- **Task details**
Using the data beneath this instruction, retype only the lines from the one that contains "Lemma print_all_over (w" down to the one that contains "with (match collect", both included, exactly as they appear.

[Available data Boundary: Start]

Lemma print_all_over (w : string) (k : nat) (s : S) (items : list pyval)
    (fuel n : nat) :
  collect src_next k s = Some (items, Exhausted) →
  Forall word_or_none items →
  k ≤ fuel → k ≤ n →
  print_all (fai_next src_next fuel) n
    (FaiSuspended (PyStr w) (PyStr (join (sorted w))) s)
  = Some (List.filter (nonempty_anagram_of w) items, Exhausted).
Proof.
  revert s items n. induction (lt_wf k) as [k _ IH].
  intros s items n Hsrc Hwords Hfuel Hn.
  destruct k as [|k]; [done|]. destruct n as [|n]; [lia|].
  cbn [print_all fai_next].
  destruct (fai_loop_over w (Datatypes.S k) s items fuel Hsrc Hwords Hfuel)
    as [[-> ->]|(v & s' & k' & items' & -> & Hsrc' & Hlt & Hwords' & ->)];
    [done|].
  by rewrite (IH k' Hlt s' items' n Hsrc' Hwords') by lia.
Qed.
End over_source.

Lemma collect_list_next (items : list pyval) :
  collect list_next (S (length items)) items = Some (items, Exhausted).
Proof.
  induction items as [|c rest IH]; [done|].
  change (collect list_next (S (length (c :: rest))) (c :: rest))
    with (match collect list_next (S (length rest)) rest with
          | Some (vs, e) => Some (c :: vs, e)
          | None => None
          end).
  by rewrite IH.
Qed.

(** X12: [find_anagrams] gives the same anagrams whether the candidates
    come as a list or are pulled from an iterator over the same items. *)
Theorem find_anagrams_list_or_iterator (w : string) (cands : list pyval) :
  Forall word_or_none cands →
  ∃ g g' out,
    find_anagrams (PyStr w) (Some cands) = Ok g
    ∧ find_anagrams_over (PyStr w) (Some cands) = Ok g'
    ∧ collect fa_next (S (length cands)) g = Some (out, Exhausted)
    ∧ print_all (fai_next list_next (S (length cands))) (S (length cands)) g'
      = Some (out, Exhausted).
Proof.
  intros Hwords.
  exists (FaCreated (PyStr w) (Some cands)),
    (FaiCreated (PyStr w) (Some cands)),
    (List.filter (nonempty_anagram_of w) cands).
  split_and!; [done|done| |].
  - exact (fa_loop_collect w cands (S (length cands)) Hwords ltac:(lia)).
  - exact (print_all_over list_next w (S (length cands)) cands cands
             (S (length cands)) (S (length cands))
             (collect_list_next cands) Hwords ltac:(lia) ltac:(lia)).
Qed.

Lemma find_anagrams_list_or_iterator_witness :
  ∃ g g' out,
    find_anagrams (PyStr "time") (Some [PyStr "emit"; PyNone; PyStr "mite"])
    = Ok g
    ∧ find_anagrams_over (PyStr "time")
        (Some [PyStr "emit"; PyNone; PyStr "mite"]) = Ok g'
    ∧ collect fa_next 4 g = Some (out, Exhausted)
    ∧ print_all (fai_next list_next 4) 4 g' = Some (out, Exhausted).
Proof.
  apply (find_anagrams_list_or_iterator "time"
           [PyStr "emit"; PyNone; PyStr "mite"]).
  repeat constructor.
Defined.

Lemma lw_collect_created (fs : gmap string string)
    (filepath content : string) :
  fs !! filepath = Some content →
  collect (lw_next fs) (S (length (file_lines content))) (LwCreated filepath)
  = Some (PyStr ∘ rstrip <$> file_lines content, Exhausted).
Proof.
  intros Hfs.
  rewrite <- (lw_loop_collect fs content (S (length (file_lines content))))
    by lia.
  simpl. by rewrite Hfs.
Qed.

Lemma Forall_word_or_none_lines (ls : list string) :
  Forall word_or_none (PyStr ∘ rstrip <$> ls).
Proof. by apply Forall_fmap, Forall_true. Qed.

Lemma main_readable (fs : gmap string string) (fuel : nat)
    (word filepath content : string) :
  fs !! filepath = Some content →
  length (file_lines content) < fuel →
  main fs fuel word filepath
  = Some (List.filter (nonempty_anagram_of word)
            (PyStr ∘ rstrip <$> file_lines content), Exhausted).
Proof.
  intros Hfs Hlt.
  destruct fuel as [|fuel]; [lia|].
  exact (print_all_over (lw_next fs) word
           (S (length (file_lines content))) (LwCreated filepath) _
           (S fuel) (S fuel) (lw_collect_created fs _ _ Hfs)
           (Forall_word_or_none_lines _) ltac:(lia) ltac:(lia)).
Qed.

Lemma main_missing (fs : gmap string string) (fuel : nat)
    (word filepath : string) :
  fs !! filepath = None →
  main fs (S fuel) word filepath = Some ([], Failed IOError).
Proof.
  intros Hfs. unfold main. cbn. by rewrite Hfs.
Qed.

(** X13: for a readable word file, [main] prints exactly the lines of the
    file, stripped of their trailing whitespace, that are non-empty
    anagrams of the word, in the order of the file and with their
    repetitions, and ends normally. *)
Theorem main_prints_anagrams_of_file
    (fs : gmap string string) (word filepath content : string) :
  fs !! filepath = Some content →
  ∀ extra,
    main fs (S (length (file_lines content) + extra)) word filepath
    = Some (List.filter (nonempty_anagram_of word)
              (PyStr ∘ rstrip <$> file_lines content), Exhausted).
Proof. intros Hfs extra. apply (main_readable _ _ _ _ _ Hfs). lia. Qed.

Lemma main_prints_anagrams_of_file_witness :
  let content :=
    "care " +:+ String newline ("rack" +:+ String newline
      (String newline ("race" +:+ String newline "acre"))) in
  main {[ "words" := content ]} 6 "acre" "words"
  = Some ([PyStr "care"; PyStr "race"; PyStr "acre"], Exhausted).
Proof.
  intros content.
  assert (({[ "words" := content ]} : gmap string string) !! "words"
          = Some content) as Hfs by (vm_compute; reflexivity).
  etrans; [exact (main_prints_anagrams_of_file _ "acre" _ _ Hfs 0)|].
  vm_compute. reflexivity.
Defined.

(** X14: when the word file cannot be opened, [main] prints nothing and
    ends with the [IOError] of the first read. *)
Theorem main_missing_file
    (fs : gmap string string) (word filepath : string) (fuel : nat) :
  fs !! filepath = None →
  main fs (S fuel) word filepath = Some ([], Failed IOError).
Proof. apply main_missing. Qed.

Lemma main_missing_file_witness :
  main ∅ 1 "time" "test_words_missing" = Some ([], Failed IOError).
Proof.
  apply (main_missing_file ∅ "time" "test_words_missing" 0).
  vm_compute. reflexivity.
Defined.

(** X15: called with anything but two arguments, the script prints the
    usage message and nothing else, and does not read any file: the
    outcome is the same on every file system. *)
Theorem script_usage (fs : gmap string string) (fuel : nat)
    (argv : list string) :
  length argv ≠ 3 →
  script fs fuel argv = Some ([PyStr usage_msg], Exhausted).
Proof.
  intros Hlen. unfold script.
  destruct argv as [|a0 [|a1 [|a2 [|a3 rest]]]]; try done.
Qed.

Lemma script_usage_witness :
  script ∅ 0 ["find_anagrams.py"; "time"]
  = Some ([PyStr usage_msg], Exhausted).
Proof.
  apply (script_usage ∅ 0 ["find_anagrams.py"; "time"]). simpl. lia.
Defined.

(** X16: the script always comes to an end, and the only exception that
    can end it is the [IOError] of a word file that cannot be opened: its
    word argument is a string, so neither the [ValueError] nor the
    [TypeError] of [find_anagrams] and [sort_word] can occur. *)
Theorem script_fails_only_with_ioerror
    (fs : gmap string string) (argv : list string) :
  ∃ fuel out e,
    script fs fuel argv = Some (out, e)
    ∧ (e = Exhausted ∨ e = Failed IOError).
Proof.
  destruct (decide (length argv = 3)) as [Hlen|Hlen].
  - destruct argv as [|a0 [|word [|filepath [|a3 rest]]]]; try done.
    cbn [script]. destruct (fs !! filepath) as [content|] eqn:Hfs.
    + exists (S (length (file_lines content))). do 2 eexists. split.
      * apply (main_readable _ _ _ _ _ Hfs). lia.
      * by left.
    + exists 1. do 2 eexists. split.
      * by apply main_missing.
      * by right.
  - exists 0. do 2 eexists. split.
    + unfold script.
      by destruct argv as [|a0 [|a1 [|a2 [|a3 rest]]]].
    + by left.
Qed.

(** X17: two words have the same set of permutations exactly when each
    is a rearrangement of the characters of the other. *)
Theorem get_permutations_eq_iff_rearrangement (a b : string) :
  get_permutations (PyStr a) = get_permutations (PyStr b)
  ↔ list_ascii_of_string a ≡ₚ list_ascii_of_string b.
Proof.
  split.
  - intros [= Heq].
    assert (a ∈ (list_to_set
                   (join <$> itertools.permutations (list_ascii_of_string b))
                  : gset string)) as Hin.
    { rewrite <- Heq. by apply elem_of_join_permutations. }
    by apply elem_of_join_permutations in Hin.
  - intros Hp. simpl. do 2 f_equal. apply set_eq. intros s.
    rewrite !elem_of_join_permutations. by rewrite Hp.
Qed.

[Available data Boundary: End]
[Available data Boundary: Start]

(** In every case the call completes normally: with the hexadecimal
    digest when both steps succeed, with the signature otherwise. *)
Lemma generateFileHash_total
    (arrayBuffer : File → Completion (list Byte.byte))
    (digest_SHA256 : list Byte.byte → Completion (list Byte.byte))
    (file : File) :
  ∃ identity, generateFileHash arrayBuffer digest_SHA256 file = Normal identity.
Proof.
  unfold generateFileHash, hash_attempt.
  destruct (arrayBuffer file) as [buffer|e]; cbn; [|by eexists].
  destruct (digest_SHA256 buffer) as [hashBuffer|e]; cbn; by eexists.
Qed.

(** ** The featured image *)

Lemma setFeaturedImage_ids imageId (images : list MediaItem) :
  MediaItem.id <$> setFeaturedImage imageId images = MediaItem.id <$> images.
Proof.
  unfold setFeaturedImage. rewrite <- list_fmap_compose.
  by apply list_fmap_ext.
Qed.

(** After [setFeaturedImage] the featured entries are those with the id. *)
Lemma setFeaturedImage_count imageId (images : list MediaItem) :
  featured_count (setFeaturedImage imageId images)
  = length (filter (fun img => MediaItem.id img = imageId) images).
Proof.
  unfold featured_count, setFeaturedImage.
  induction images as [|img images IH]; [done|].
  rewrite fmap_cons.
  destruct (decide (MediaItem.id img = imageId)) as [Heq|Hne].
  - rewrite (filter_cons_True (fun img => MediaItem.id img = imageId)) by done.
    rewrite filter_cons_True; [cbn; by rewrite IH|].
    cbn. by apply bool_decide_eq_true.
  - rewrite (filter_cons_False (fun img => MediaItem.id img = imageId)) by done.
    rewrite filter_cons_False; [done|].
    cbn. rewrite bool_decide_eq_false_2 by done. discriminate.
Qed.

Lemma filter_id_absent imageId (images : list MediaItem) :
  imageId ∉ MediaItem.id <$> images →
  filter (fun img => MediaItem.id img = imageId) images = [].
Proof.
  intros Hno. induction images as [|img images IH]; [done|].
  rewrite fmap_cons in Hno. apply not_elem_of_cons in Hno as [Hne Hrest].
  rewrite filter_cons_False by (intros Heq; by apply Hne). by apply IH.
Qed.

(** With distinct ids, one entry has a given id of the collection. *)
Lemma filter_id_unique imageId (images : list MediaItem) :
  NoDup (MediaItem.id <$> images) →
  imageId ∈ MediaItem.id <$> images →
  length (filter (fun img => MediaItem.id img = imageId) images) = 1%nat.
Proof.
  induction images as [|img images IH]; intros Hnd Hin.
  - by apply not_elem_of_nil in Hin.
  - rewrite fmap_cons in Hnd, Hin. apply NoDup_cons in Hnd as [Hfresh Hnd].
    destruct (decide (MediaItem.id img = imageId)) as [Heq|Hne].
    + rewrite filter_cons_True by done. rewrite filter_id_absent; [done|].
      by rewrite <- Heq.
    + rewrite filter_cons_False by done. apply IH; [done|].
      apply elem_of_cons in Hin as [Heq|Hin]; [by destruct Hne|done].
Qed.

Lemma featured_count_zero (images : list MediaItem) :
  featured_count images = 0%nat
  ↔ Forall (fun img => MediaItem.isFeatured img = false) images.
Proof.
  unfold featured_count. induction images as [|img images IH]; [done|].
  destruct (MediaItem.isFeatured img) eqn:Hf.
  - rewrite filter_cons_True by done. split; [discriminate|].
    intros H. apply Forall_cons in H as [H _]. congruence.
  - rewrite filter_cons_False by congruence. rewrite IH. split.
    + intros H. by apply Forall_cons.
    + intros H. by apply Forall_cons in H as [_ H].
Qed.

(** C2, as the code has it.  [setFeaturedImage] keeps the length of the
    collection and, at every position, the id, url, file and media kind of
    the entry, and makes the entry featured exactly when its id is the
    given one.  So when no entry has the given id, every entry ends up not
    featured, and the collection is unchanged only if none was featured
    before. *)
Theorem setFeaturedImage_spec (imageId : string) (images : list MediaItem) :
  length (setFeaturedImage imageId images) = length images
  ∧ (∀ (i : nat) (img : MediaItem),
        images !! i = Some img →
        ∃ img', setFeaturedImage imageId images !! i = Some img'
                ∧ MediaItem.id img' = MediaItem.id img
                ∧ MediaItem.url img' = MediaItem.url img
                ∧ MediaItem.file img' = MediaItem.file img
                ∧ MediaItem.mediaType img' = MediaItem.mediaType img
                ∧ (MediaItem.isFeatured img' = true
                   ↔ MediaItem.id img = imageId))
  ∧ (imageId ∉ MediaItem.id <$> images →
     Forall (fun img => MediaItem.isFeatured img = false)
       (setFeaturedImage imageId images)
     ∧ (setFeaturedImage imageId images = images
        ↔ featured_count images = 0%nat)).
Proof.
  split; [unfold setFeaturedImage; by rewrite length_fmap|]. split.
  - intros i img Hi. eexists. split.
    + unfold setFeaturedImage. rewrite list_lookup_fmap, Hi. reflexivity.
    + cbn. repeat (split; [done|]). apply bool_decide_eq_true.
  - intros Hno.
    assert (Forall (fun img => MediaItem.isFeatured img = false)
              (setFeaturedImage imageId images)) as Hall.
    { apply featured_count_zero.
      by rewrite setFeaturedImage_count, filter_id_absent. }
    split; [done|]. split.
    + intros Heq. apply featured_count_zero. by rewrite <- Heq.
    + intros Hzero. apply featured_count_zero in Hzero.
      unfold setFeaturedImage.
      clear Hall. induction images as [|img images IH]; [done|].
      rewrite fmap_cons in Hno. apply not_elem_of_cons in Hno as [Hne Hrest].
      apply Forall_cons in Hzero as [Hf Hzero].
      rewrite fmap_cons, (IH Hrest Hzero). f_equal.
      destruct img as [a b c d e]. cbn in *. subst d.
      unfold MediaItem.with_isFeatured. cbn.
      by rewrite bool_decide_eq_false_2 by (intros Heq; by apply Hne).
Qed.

[Available data Boundary: End]

- **Result of this task**
Lemma print_all_over (w : string) (k : nat) (s : S) (items : list pyval)
    (fuel n : nat) :
  collect src_next k s = Some (items, Exhausted) →
  Forall word_or_none items →
  k ≤ fuel → k ≤ n →
  print_all (fai_next src_next fuel) n
    (FaiSuspended (PyStr w) (PyStr (join (sorted w))) s)
  = Some (List.filter (nonempty_anagram_of w) items, Exhausted).
Proof.
  revert s items n. induction (lt_wf k) as [k _ IH].
  intros s items n Hsrc Hwords Hfuel Hn.
  destruct k as [|k]; [done|]. destruct n as [|n]; [lia|].
  cbn [print_all fai_next].
  destruct (fai_loop_over w (Datatypes.S k) s items fuel Hsrc Hwords Hfuel)
    as [[-> ->]|(v & s' & k' & items' & -> & Hsrc' & Hlt & Hwords' & ->)];
    [done|].
  by rewrite (IH k' Hlt s' items' n Hsrc' Hwords') by lia.
Qed.
End over_source.

Lemma collect_list_next (items : list pyval) :
  collect list_next (S (length items)) items = Some (items, Exhausted).
Proof.
  induction items as [|c rest IH]; [done|].
  change (collect list_next (S (length (c :: rest))) (c :: rest))
    with (match collect list_next (S (length rest)) rest with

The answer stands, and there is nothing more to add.